[Date Prev][Date Next] [Thread Prev][Thread Next] [Date Index] [Thread Index]

Re: Sponsorship requirements and copyright files



On Thu, Mar 19, 2009 at 11:02:48PM -0700, Daniel Moerner wrote:
> On Thu, Mar 19, 2009 at 10:19 PM, Mike O'Connor <stew@debian.org> wrote:
> > To me, it seems like since one has to go through all of the source files
> > anyway, creating a list of copyright holders while you are doing it is a
> > trivial task.  I don't see why making this list takes any time at all
> > really.  Unless you are not actually looking at the code you upload,
> > which would worry me for other reasons as well.
> 
> I agree. The thing that I like about creating packages with the
> wiki.d.o specification is that it forces you to actually examine the
> copyrights of all the parts of a new package, instead of just use a
> lazy link to /usr/share/common-licenses/foo.

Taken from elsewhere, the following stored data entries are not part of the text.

Lemma kinv_init n : kinv (mk_kstate tls_init (replicate n Idle) ∅).
Proof.
  assert (Hh : forall t, held (replicate n Idle) t = None).
  { intros t. unfold held. destruct (aget (replicate n Idle) t) as [p|] eqn:Hp; [|done].
    by apply aget_replicate in Hp as ->. }
  constructor; cbn [sh pcs live].
  - apply tls_init_ok.
  - apply Forall_replicate; done.
  - replace (used (gauBitmap tls_init)) with 0 by reflexivity.
    rewrite fmap_replicate, sumZ_replicate. cbn [pend gcTLSAllocated tls_init]. lia.
  - intros i. split.
    + intros [Hi Hb]. exfalso. revert Hb. cbn [gauBitmap tls_init]. unfold tbit, atomic_test_bit.
      destruct (aget (replicate 4 0) (i / 32)) as [w|] eqn:Hw; [|done].
      apply aget_replicate in Hw as ->. cbn. by rewrite Z.testbit_0_l.
    + intros [?|[t Ht]]; [set_solver|]. by rewrite Hh in Ht.
  - intros t i. by rewrite Hh.
  - intros t t' i. by rewrite Hh.
Qed.

Lemma next_word_pc c w : 0 <= w < 4 -> holds (next_word c w) = None /\ pc_ok (next_word c w) /\ pend (next_word c w) <= 1.
Proof.
  intros Hw. unfold next_word. destruct (Z.ltb_spec (w + 1) 4); [split_and!; cbn; done || lia|].
  destruct c; split_and!; cbn; done || lia.
Qed.

(** The two tests of a word: to its first bit, or on. *)
Lemma kinv_test s ps L t p c w x :
  kinv (mk_kstate s ps L) -> aget ps t = Some p -> holds p = None -> pend p = 1 -> 0 <= w < 4 ->
  kinv (mk_kstate s (aset ps t (if x =? ALL_BITS then next_word c w else SetBit c w 0)) L).
Proof.
  intros Hk Hp Hh Hpend Hw. pose proof (next_word_pc c w Hw) as (H1 & H2 & H3).
  apply (kinv_move s s ps L t p); try done.
  - by destruct (x =? ALL_BITS).
  - destruct (x =? ALL_BITS); [done|]. cbn; lia.
  - apply Hk.
  - pose proof (k_count _ Hk) as Hc. cbn [sh pcs] in Hc. destruct (x =? ALL_BITS); cbn [pend]; lia.
Qed.

Lemma kinv_setbit s s' ps L t c w b old :
  kinv (mk_kstate s ps L) -> aget ps t = Some (SetBit c w b) -> atomic_set_bit w b s = Done old s' ->
  kinv (mk_kstate s' (aset ps t
    (if old then (if b + 1 <? ENTRY_BITS then SetBit c w (b + 1) else Recheck c w)
     else if w * ENTRY_BITS + b <? TLS_MAX then Got (w * ENTRY_BITS + b)
     else if b + 1 <? ENTRY_BITS then SetBit c w (b + 1) else Recheck c w)) L).
Proof.
  intros Hk Hp Hset. pose proof (Forall_aget _ _ _ _ (k_pcs _ Hk) Hp) as Hok. cbn in Hok.
  pose proof (k_shape _ Hk) as Hs. pose proof (k_count _ Hk) as Hc. cbn [sh pcs] in Hs, Hc.
  destruct (word_some s w Hs) as [x Hx]; [lia|].
  rewrite (set_bit_run w b x) in Hset by (done || lia). injection Hset as <- Hset.
  pose proof (word_alloc s w x b Hs Hx ltac:(lia)) as Ha. unfold ENTRY_BITS, TLS_MAX.
  destruct (Z.testbit x b) eqn:Hb; subst s'.
  - apply (kinv_move s s ps L t (SetBit c w b)); try done.
    + by destruct (b + 1 <? 32).
    + destruct (Z.ltb_spec (b + 1) 32); cbn; lia.
    + destruct (b + 1 <? 32); cbn [pend]; lia.
  - zbool. set (i := w * 32 + b) in *.
    assert (Hfree : ~ allocated s i) by (rewrite Ha; done).
    apply (kinv_change s _ ps L L t (SetBit c w b)); try done.
    + apply (shape_with_bit Z.setbit i 0 (gcTLSAllocated s) s) in Hs as [G1 G2 G3 G4]; [|intros; apply setbit_range; [done|by apply Z.mod_pos_bound]|lia].
      constructor; [done|done|apply Hk|done].
    + change (with_bit Z.setbit i s) with (set_bitmap (gauBitmap (set_count 0 (taken i s))) s).
      cbn [gauBitmap set_bitmap gcTLSAllocated pend]. rewrite taken_used by (done || lia). lia.
    + intros j. change (allocated (with_bit Z.setbit i s) j) with (allocated (set_count 0 (taken i s)) j).
      rewrite taken_allocated by (done || lia). rewrite (k_owned _ Hk j). cbn [live pcs sh holds].
      split.
      * intros [?|[[= ->]|(t' & _ & ?)]]; [by left; left|by right|left; right; by exists t'].
      * intros [[?|[t' Ht']]| ->]; [by left| |by right; left]. right; right. exists t'. split; [|done].
        intros ->. unfold held in Ht'. by rewrite Hp in Ht'.
    + cbn [holds]. intros j [= <-]. split.
      * intros Hi. apply Hfree, (k_owned _ Hk). by left.
      * intros t' _ Ht'. apply Hfree, (k_owned _ Hk). right. by exists t'.
    + intros t' j _. apply (k_excl _ Hk).
Qed.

This is especially
> important for packages that have many different hidden scripts or
> architecture-independent libraries that might have different licenses.
> With the kind of copyright file generated by dh_make, it seems like
> new maintainers often ignore the risk of a package with a tainted,
> unredistributable license problem.
> 
> In shorter words: I think something should be done about the copyright
> file to encourage developers to actually perform an audit of the
> license status of files in their packages before they upload. The
> current copyright template doesn't really encourage this; I like the
> machine-parseable system because it makes it easy to organize such an
> audit.

Try doing that on iceweasel or xulrunner. Hint: there are about 30000
files and a real lot of copyright holders.

It's already a PITA with webkit, which is about 3000 files and quite a
lot of copyright holders (the copyright file, which I'm pretty sure is
not accurate is 809 lines and growing at each new release).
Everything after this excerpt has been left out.